▶ [Directions for this task]:
Once you reach the line containing "Definition to_byte (x : Z) : Z := x mod 256." in the data below, restate each line word for word up to and including the one containing "Definition M (A".
Working data Block Start
(** * AD56X4 quad DAC driver: message encoding and command layer

    A shallow embedding of [AD56X4.h] / [AD56X4.cpp] (Arduino library for
    the Analog Devices AD5624/AD5644/AD5664 family) together with the
    properties of the 24 bit SPI messages the driver puts on the bus.

    The driver keeps no state of its own.  Everything it does is a
    sequence of calls into the Arduino core ([digitalWrite]) and the SPI
    library ([SPI.setDataMode], [SPI.setBitOrder], [SPI.transfer]).  The
    embedding threads the log of those calls through a small monad; a
    read outside an array (undefined behaviour in C++) aborts the run. *)

From Stdlib Require Import ZArith List Bool Lia.
Import ListNotations.
Local Open Scope Z_scope.

(** ** The Arduino side: integer types, conversions, library calls *)

Module Arduino.

(** The Arduino core ([Arduino.h], [SPI.h]) is outside the repository;
    what the driver uses of it is written down here.  [byte] is
    [uint8_t], [word] is [uint16_t]; both are carried as [Z] and the
    conversions wrap around. *)
Definition is_byte (x : Z) : Prop := 0 <= x < 256.
Definition is_word (x : Z) : Prop := 0 <= x < 65536.

Definition to_byte (x : Z) : Z := x mod 256.
Definition to_word (x : Z) : Z := x mod 65536.

(** Modelled from the spec: the declaration of [boolean] is in
    [Arduino.h], outside the repository.  A [boolean] is taken as one of
    two values, read as 0 and 1 by [byte(b)] and [word(b)]. *)
Definition of_bool (b : bool) : Z := if b then 1 else 0.

(** [#define highByte(w) ((uint8_t) ((w) >> 8))]
    [#define lowByte(w)  ((uint8_t) ((w) & 0xff))] *)
Definition highByte (w : Z) : Z := to_byte (Z.shiftr w 8).
Definition lowByte (w : Z) : Z := to_byte (Z.land w 255).

Inductive level := LOW | HIGH.
Inductive spi_mode := SPI_MODE0 | SPI_MODE1 | SPI_MODE2 | SPI_MODE3.
Inductive bit_order := LSBFIRST | MSBFIRST.

(** One call into the platform, with its arguments. *)
Inductive call :=
| SPI_setDataMode (m : spi_mode)
| SPI_setBitOrder (o : bit_order)
| digitalWrite (pin : Z) (v : level)
| SPI_transfer (b : Z).

(** Computations over the log of platform calls made so far (oldest
    first).  [None] is a run that left defined behaviour. *)
Definition M (A : Type) : Type := list call -> option (A * list call).

Definition ret {A} (a : A) : M A := fun log => Some (a, log).

Definition bind {A B} (m : M A) (k : A -> M B) : M B :=
  fun log => match m log with
             | Some (a, log') => k a log'
             | None => None
             end.

Definition undefined {A} : M A := fun _ => None.

Definition perform (c : call) : M unit := fun log => Some (tt, log ++ [c]).

(** [a[i]] for an array of [length a] elements. *)
Definition index {A} (a : list A) (i : Z) : M A :=
  if i <? 0 then undefined
  else match nth_error a (Z.to_nat i) with
       | Some x => ret x
       | None => undefined
       end.

(** The calls a computation adds to an empty log. *)
Definition calls {A} (m : M A) : option (list call) :=
  match m [] with
  | Some (_, log) => Some log
  | None => None
  end.

End Arduino.

Import Arduino.

Declare Scope io_scope.
Delimit Scope io_scope with io.
Notation "x <- m ;; k" := (bind m (fun x => k))
  (at level 61, m at next level, right associativity) : io_scope.
Notation "m ;; k" := (bind m (fun _ => k))
  (at level 61, right associativity) : io_scope.
Local Open Scope io_scope.

(** ** The driver *)

Module AD56X4.

(** *** AD56X4.h: the defined values, chosen to be exactly the values
    that go into the SPI message *)

Definition AD56X4_COMMAND_WRITE_INPUT_REGISTER : Z := 0.              (* B00000000 *)
Definition AD56X4_COMMAND_UPDATE_DAC_REGISTER : Z := 8.               (* B00001000 *)
Definition AD56X4_COMMAND_WRITE_INPUT_REGISTER_UPDATE_ALL : Z := 16.  (* B00010000 *)
Definition AD56X4_COMMAND_WRITE_UPDATE_CHANNEL : Z := 24.             (* B00011000 *)
Definition AD56X4_COMMAND_POWER_UPDOWN : Z := 32.                     (* B00100000 *)
Definition AD56X4_COMMAND_RESET : Z := 40.                            (* B00101000 *)
Definition AD56X4_COMMAND_SET_LDAC : Z := 48.                         (* B00110000 *)
Definition AD56X4_COMMAND_REFERENCE_ONOFF : Z := 56.                  (* B00111000 *)

Definition AD56X4_CHANNEL_A : Z := 0.    (* B00000000 *)
Definition AD56X4_CHANNEL_B : Z := 1.    (* B00000001 *)
Definition AD56X4_CHANNEL_C : Z := 2.    (* B00000010 *)
Definition AD56X4_CHANNEL_D : Z := 3.    (* B00000011 *)
Definition AD56X4_CHANNEL_ALL : Z := 7.  (* B00000111 *)

Definition AD56X4_SETMODE_INPUT : Z := AD56X4_COMMAND_WRITE_INPUT_REGISTER.
Definition AD56X4_SETMODE_INPUT_DAC : Z := AD56X4_COMMAND_WRITE_UPDATE_CHANNEL.
Definition AD56X4_SETMODE_INPUT_DAC_ALL : Z :=
  AD56X4_COMMAND_WRITE_INPUT_REGISTER_UPDATE_ALL.

Definition AD56X4_POWERMODE_NORMAL : Z := 0.           (* B00000000 *)
Definition AD56X4_POWERMODE_POWERDOWN_1K : Z := 16.    (* B00010000 *)
Definition AD56X4_POWERMODE_POWERDOWN_100K : Z := 32.  (* B00100000 *)
Definition AD56X4_POWERMODE_TRISTATE : Z := 48.        (* B00110000 *)

(** *** AD56X4.cpp *)

(** [void writeMessage (int SS_pin, byte command, byte address, word data)] *)
Definition writeMessage (SS_pin command address data : Z) : M unit :=
  perform (SPI_setDataMode SPI_MODE1) ;;
  perform (SPI_setBitOrder MSBFIRST) ;;
  perform (digitalWrite SS_pin LOW) ;;
  perform (SPI_transfer
             (to_byte (Z.lor (Z.land command 56) (Z.land address 7)))) ;;
  perform (SPI_transfer (highByte data)) ;;
  perform (SPI_transfer (lowByte data)) ;;
  perform (digitalWrite SS_pin HIGH).

(** The test both array and single channel [setChannel] start with. *)
Definition valid_setMode (setMode : Z) : bool :=
  (setMode =? AD56X4_SETMODE_INPUT)
  || (setMode =? AD56X4_SETMODE_INPUT_DAC)
  || (setMode =? AD56X4_SETMODE_INPUT_DAC_ALL).

(** [void setChannel (int SS_pin, byte setMode, byte channel, word value)] *)
Definition setChannel (SS_pin setMode channel value : Z) : M unit :=
  if valid_setMode setMode
  then writeMessage SS_pin setMode channel value
  else ret tt.

(** The loop [for (int i = 3; i >= 0; i--)] of the array form, entered
    with [n] iterations left, that is with [i = n - 1]. *)
Fixpoint setChannel_for (SS_pin setMode : Z) (values : list Z) (n : nat)
  : M unit :=
  match n with
  | O => ret tt
  | S n' =>
      let i := Z.of_nat n' in
      v <- index values (3 - i) ;;
      writeMessage SS_pin setMode (to_byte i) v ;;
      setChannel_for SS_pin setMode values n'
  end.

(** [void setChannel (int SS_pin, byte setMode, word values[])] *)
Definition setChannel_array (SS_pin setMode : Z) (values : list Z) : M unit :=
  if valid_setMode setMode
  then setChannel_for SS_pin setMode values 4
  else ret tt.

(** [void setChannel (int SS_pin, byte setMode, word value_D,
                      word value_C, word value_B, word value_A)] *)
Definition setChannel_DCBA (SS_pin setMode value_D value_C value_B value_A : Z)
  : M unit :=
  let values := [value_D; value_C; value_B; value_A] in
  setChannel_array SS_pin setMode values.

(** [void updateChannel (int SS_pin, byte channel)] *)
Definition updateChannel (SS_pin channel : Z) : M unit :=
  writeMessage SS_pin AD56X4_COMMAND_UPDATE_DAC_REGISTER channel 0.

(** [word makeChannelMask (boolean channel_D, boolean channel_C,
                           boolean channel_B, boolean channel_A)] *)
Definition makeChannelMask (channel_D channel_C channel_B channel_A : bool)
  : Z :=
  to_word (Z.lor (Z.lor (Z.lor (Z.shiftl (of_bool channel_D) 3)
                               (Z.shiftl (of_bool channel_C) 2))
                        (Z.shiftl (of_bool channel_B) 1))
                 (of_bool channel_A)).

(** [word makeChannelMask (boolean channels[])] *)
Definition makeChannelMask_array (channels : list bool) : M Z :=
  c0 <- index channels 0 ;;
  c1 <- index channels 1 ;;
  c2 <- index channels 2 ;;
  c3 <- index channels 3 ;;
  ret (to_word (Z.lor (Z.lor (Z.lor (Z.shiftl (of_bool c0) 3)
                                    (Z.shiftl (of_bool c1) 2))
                             (Z.shiftl (of_bool c2) 1))
                      (of_bool c3))).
Working data Block End
▶ [Exercise output]:
Definition to_byte (x : Z) : Z := x mod 256.
Definition to_word (x : Z) : Z := x mod 65536.

(** Modelled from the spec: the declaration of [boolean] is in
    [Arduino.h], outside the repository.  A [boolean] is taken as one of
    two values, read as 0 and 1 by [byte(b)] and [word(b)]. *)
Definition of_bool (b : bool) : Z := if b then 1 else 0.

(** [#define highByte(w) ((uint8_t) ((w) >> 8))]
    [#define lowByte(w)  ((uint8_t) ((w) & 0xff))] *)
Definition highByte (w : Z) : Z := to_byte (Z.shiftr w 8).
Definition lowByte (w : Z) : Z := to_byte (Z.land w 255).

Inductive level := LOW | HIGH.
Inductive spi_mode := SPI_MODE0 | SPI_MODE1 | SPI_MODE2 | SPI_MODE3.
Inductive bit_order := LSBFIRST | MSBFIRST.

(** One call into the platform, with its arguments. *)
Inductive call :=
| SPI_setDataMode (m : spi_mode)
| SPI_setBitOrder (o : bit_order)
| digitalWrite (pin : Z) (v : level)
| SPI_transfer (b : Z).

(** Computations over the log of platform calls made so far (oldest
    first).  [None] is a run that left defined behaviour. *)
Definition M (A : Type) : Type := list call -> option (A * list call).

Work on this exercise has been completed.